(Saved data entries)
== Segment start ==

Lemma AddMetaValue_last_write_wins_witness :
  sample.heap !! 2%positive =
    Some {| Code := 418; Message := "I'm a teapot"; Meta := Some ∅;
            err := ErrNil |}
  /\ exists (h1 h2 : gmap loc (@HTTPError string)) (v2 : @HTTPError string),
       AddMetaValue (Some 2%positive) "user_id" "123" sample.heap
         = Ok (Some 2%positive, h1)
       /\ AddMetaValue (Some 2%positive) "user_id" "456" h1
         = Ok (Some 2%positive, h2)
       /\ h2 !! 2%positive = Some v2
       /\ (Meta v2 ≫= (.!! "user_id")) = Some "456"
       /\ Code v2 = 418.
Proof.
  assert (H : sample.heap !! 2%positive =
    Some {| Code := 418; Message := "I'm a teapot"; Meta := Some ∅;
            err := ErrNil |}) by (vm_compute; reflexivity).
  split; [exact H|].
  destruct (AddMetaValue_last_write_wins sample.heap 2%positive _ ∅
              "user_id" "123" "456" H eq_refl)
    as ((h1 & h2 & v2 & Ha & Hb & Hl & _ & Hk & Hc & _) & _).
  exists h1, h2, v2. repeat split; assumption.
Defined.

Lemma Error_exact_format_witness :
  sample.heap !! 1%positive =
    Some {| Code := 510; Message := "not extended"; Meta := Some ∅;
            err := ErrNil |}
  /\ Error sample.heap (Some 1%positive) = Ok "[510] HTTP Error: - not extended".
Proof.
  assert (H : sample.heap !! 1%positive =
    Some {| Code := 510; Message := "not extended"; Meta := Some ∅;
            err := ErrNil |}) by (vm_compute; reflexivity).
  split; [exact H|].
  destruct (Error_exact_format sample.heap 0 EmptyString) as (_ & He & _).
  exact (He _ _ H).
Defined.

(** * Further properties of the package *)

Section more_properties.

Context {any : Type}.

Local Abbreviation heap := (gmap loc (@HTTPError any)).

(** ** Allocation *)

Lemma alloc_subseteq (v : HTTPError) (h : heap) : h ⊆ (alloc v h).2.
Proof. apply insert_subseteq, fresh_unused. Qed.

Lemma deref_mono (h h' : heap) (p : ptr) (v : HTTPError) :
  h ⊆ h' -> deref h p = Ok v -> deref h' p = Ok v.
Proof.
  intros Hsub. destruct p as [l|]; [|done]. simpl.
  destruct (h !! l) as [w|] eqn:Hl; [|done].
  intros [= ->]. by rewrite (lookup_weaken _ _ _ _ Hl Hsub).
Qed.

Lemma As_and_mono (h h' : heap) (e : error) (test : HTTPError -> bool) (b : bool) :
  h ⊆ h' -> As_and h e test = Ok b -> As_and h' e test = Ok b.
Proof.
  intros Hsub. unfold As_and. destruct (errors.As e) as [p|]; [|done].
  destruct (deref h p) as [v|] eqn:Hp; [|done].
  by rewrite (deref_mono _ _ _ _ Hsub Hp).
Qed.

(** The three constructors only ever add a struct: every struct of the
    heap before the call is in the heap after it, unchanged. *)
Theorem constructors_extend_heap (h h' : heap) (code : Z) (message : string)
    (e : error) (p : ptr) :
  h ⊆ (NewHTTPError code message h).2
  /\ (WrapError code e h = Ok (p, h') -> h ⊆ h')
  /\ (ToHTTPError e h = Ok (p, h') -> h ⊆ h').
Proof.
  assert (Hw : forall c, WrapError c e h = Ok (p, h') -> h ⊆ h').
  { intros c. destruct e; simpl; try done;
      intros [= <- <-]; (done || apply alloc_subseteq). }
  split; [apply alloc_subseteq|]. split; [apply Hw|].
  destruct e; try (by intros [= <- <-]); apply (Hw 500).
Qed.

(** What an inspection function returned on a heap it returns on every
    larger heap: building new errors never changes what the existing ones
    report. *)
Theorem inspection_stable_under_growth (h h' : heap) (e : error) (p : ptr) :
  h ⊆ h' ->
  (forall z, GetStatusCode h e = Ok z -> GetStatusCode h' e = Ok z)
  /\ (forall s b, IsStatus h e s = Ok b -> IsStatus h' e s = Ok b)
  /\ (forall b, IsClientError h e = Ok b -> IsClientError h' e = Ok b)
  /\ (forall b, IsServerError h e = Ok b -> IsServerError h' e = Ok b)
  /\ (forall b, IsError h e = Ok b -> IsError h' e = Ok b)
  /\ (forall b, IsSuccess h e = Ok b -> IsSuccess h' e = Ok b)
  /\ (forall b, IsRedirect h e = Ok b -> IsRedirect h' e = Ok b)
  /\ (forall t, Error h p = Ok t -> Error h' p = Ok t)
  /\ (forall c, Unwrap h p = Ok c -> Unwrap h' p = Ok c).
Proof.
  intros Hsub.
  assert (Hd : forall (A : Type) (f : HTTPError -> A) (q : ptr) (a : A),
    (v ← deref h q; mret (f v)) = Ok a -> (v ← deref h' q; mret (f v)) = Ok a).
  { intros A f q a. destruct (deref h q) as [v|] eqn:Hq; [|done].
    by rewrite (deref_mono _ _ _ _ Hsub Hq). }
  split.
  { intros z. destruct e; try done. apply Hd. }
  repeat split; intros; try (by eapply As_and_mono); by apply Hd.
Qed.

== Segment end ==

About this exercise: The stretch of entries above that starts with the line containing "h ⊆ h' -> deref" and goes on through the line containing "IsServerError h' e = Ok b)" is to be transcribed exactly, and no other line is to be transcribed.

Answer space:
  h ⊆ h' -> deref h p = Ok v -> deref h' p = Ok v.
Proof.
  intros Hsub. destruct p as [l|]; [|done]. simpl.
  destruct (h !! l) as [w|] eqn:Hl; [|done].
  intros [= ->]. by rewrite (lookup_weaken _ _ _ _ Hl Hsub).
Qed.

Lemma As_and_mono (h h' : heap) (e : error) (test : HTTPError -> bool) (b : bool) :
  h ⊆ h' -> As_and h e test = Ok b -> As_and h' e test = Ok b.
Proof.
  intros Hsub. unfold As_and. destruct (errors.As e) as [p|]; [|done].
  destruct (deref h p) as [v|] eqn:Hp; [|done].
  by rewrite (deref_mono _ _ _ _ Hsub Hp).
Qed.

(** The three constructors only ever add a struct: every struct of the
    heap before the call is in the heap after it, unchanged. *)
Theorem constructors_extend_heap (h h' : heap) (code : Z) (message : string)
    (e : error) (p : ptr) :
  h ⊆ (NewHTTPError code message h).2
  /\ (WrapError code e h = Ok (p, h') -> h ⊆ h')
  /\ (ToHTTPError e h = Ok (p, h') -> h ⊆ h').
Proof.
  assert (Hw : forall c, WrapError c e h = Ok (p, h') -> h ⊆ h').
  { intros c. destruct e; simpl; try done;
      intros [= <- <-]; (done || apply alloc_subseteq). }
  split; [apply alloc_subseteq|]. split; [apply Hw|].
  destruct e; try (by intros [= <- <-]); apply (Hw 500).
Qed.

(** What an inspection function returned on a heap it returns on every
    larger heap: building new errors never changes what the existing ones
    report. *)
Theorem inspection_stable_under_growth (h h' : heap) (e : error) (p : ptr) :
  h ⊆ h' ->
  (forall z, GetStatusCode h e = Ok z -> GetStatusCode h' e = Ok z)
  /\ (forall s b, IsStatus h e s = Ok b -> IsStatus h' e s = Ok b)
  /\ (forall b, IsClientError h e = Ok b -> IsClientError h' e = Ok b)
  /\ (forall b, IsServerError h e = Ok b -> IsServerError h' e = Ok b)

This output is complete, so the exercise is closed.